Records for the task

(** What [go] never touches, whatever it is called with and however it
    ends. *)
Lemma go_frame (depth : nat) (env : Env) :
  forall (pos : GoArg) (s : SkeldjsPathfinder),
    grid (final (go depth env pos s)) = grid s
    /\ path (final (go depth env pos s)) = path s
    /\ following (final (go depth env pos s)) = following s
    /\ _tick (final (go depth env pos s)) = _tick s
    /\ recalculateEvery (final (go depth env pos s)) = recalculateEvery s.
Proof.
  induction depth as [| depth IH]; intros pos s; [repeat split |].
  cbn [go].
  destruct (ToBoolean_opt (arg_x pos)).
  - destruct (arg_x pos), (arg_y pos); run_handler; repeat split.
  - destruct pos as [r | v | n].
    + destruct (resolve env (arg_resolvable r)) as [resolved |];
        [| repeat split].
      destruct (spawned resolved); [| repeat split].
      destruct (transform resolved) as [tr |]; cbn; [| repeat split].
      destruct (position tr) as [p |]; cbn; [| repeat split].
      specialize (IH (arg_vector p) s).
      destruct (go depth env (arg_vector p) s). exact IH.
    + destruct (resolve env (arg_vector v)) as [resolved |];
        [| repeat split].
      destruct (spawned resolved); [| repeat split].
      destruct (transform resolved) as [tr |]; cbn; [| repeat split].
      destruct (position tr) as [p |]; cbn; [| repeat split].
      specialize (IH (arg_vector p) s).
      destruct (go depth env (arg_vector p) s). exact IH.
    + run_handler; repeat split; congruence.
Qed.

Lemma vent_frame (depth : nat) (env : Env) (ventid : Z)
  (s : SkeldjsPathfinder) :
  grid (final (vent depth env ventid s)) = grid s
  /\ _tick (final (vent depth env ventid s)) = _tick s
  /\ recalculateEvery (final (vent depth env ventid s)) = recalculateEvery s.
Proof.
  unfold vent. destruct (get_map env) as [m |]; [| repeat split].
  destruct (m =? 0); [repeat split |].
  destruct (MapVentData m ventid) as [coords |]; [| repeat split].
  destruct (go_frame depth env (arg_vector coords) s)
    as [H1 [_ [_ [H4 H5]]]].
  unfold bind, or_throw, ret. cbv beta iota.
  destruct (go depth env (arg_vector coords) s) as [[a |] f e];
    cbn [final] in *; repeat split; assumption.
Qed.

(** The consumption step leaves the grid and the counter. *)
Lemma consumption_frame (env : Env) (s : SkeldjsPathfinder) (g : Grid)
  (p : list Node.t) (here : Vector2.t) :
  grid s = Some g ->
  path s = Some p ->
  get_position env = Some here ->
  grid (final (consumption env s)) = grid s
  /\ _tick (final (consumption env s)) = _tick s
  /\ recalculateEvery (final (consumption env s)) = recalculateEvery s.
Proof.
  intros Hg Hp Hh. destruct (_paused s) eqn:Hpa.
  - rewrite (consumption_paused env s Hpa). repeat split.
  - destruct p as [| next [| n rest]].
    + rewrite (consumption_empty env s Hpa Hp). repeat split.
    + rewrite (consumption_last env s g here next Hpa Hp Hg Hh).
      repeat split.
    + rewrite (consumption_step env s g here next n rest Hpa Hp Hg Hh).
      repeat split.
Qed.

(** Every tick counts, whatever else it does and however it ends; no tick
    changes the configuration, and no tick unloads the grid. *)
Lemma ontick_frame (env : Env) (s : SkeldjsPathfinder) :
  _tick (final (_ontick env s)) = increment (_tick s)
  /\ recalculateEvery (final (_ontick env s)) = recalculateEvery s
  /\ (grid s <> None -> grid (final (_ontick env s)) <> None).
Proof.
  destruct (guards_frame env s) as [_ [_ [_ [_ [_ [F6 F7]]]]]].
  assert (Hgg : grid s <> None -> grid (final (guards env s)) <> None).
  { intros H. rewrite (guards_grid env s).
    destruct (grid_loaded_now env s); [discriminate | exact H]. }
  destruct (grid_load_fails env s) eqn:Hf.
  - rewrite (ontick_throws env s Hf). cbn [final]. repeat split. exact (fun H => H).
  - destruct (guards_return env s Hf) as [[|] Hb].
    + destruct (guards_pass env s Hb) as [_ [g0 [Hg0 _]]].
      destruct (consumption_ready env s Hb) as [g [p [here [Hg [Hp Hh]]]]].
      destruct (consumption_frame env _ g p here Hg Hp Hh) as [C1 [C2 C3]].
      destruct (recalculation_keeps env _ g0 Hg0) as [_ [_ [K3 K4]]].
      rewrite (ontick_acts env s Hb). cbn [final].
      rewrite C1, C2, C3, Hg. unfold at_consumption, at_recalculation.
      rewrite K3, K4, F6, F7. repeat split. discriminate.
    + rewrite (ontick_skips env s Hb). cbn [final].
      rewrite F6, F7. repeat split. exact Hgg.
Qed.

(** One operation: the counter moves on a tick only, the configuration
    never, and a loaded grid stays loaded. *)
Lemma after_frame (env : Env) (op : Operation) (s : SkeldjsPathfinder) :
  _tick (after env op s)
  = match op with
    | op_tick => increment (_tick s)
    | _ => _tick s
    end
  /\ recalculateEvery (after env op s) = recalculateEvery s
  /\ (grid s <> None -> grid (after env op s) <> None).
Proof.
  destruct op; cbn [after].
  - apply ontick_frame.
  - destruct (go_frame depth env pos s) as [H1 [_ [_ [H4 H5]]]].
    rewrite H1, H4, H5. repeat split. exact (fun H => H).
  - destruct (vent_frame depth env ventid s) as [H1 [H4 H5]].
    rewrite H1, H4, H5. repeat split. exact (fun H => H).
  - unfold follow. destruct (resolve env _) as [resolved |];
      [destruct (spawned resolved) |]; repeat split; exact (fun H => H).
  - repeat split; exact (fun H => H).
  - repeat split; exact (fun H => H).
  - repeat split; exact (fun H => H).
  - destruct (grid s) as [g |] eqn:Hg.
    + rewrite (recalculate_loaded env s g Hg). repeat split.
      intros _. discriminate.
    + rewrite (recalculate_unloaded env s Hg). repeat split.
      intros H. congruence.
  - unfold _handleMove. unfold_handlers.
    destruct (is_following s owner); repeat split; exact (fun H => H).
  - unfold _handleLeave. unfold_handlers.
    destruct (is_following s player); repeat split; exact (fun H => H).
Qed.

Task instructions
From the listing above, return every line that carries the string "never".

Output for this exercise
(** What [go] never touches, whatever it is called with and however it
    never, and a loaded grid stays loaded. *)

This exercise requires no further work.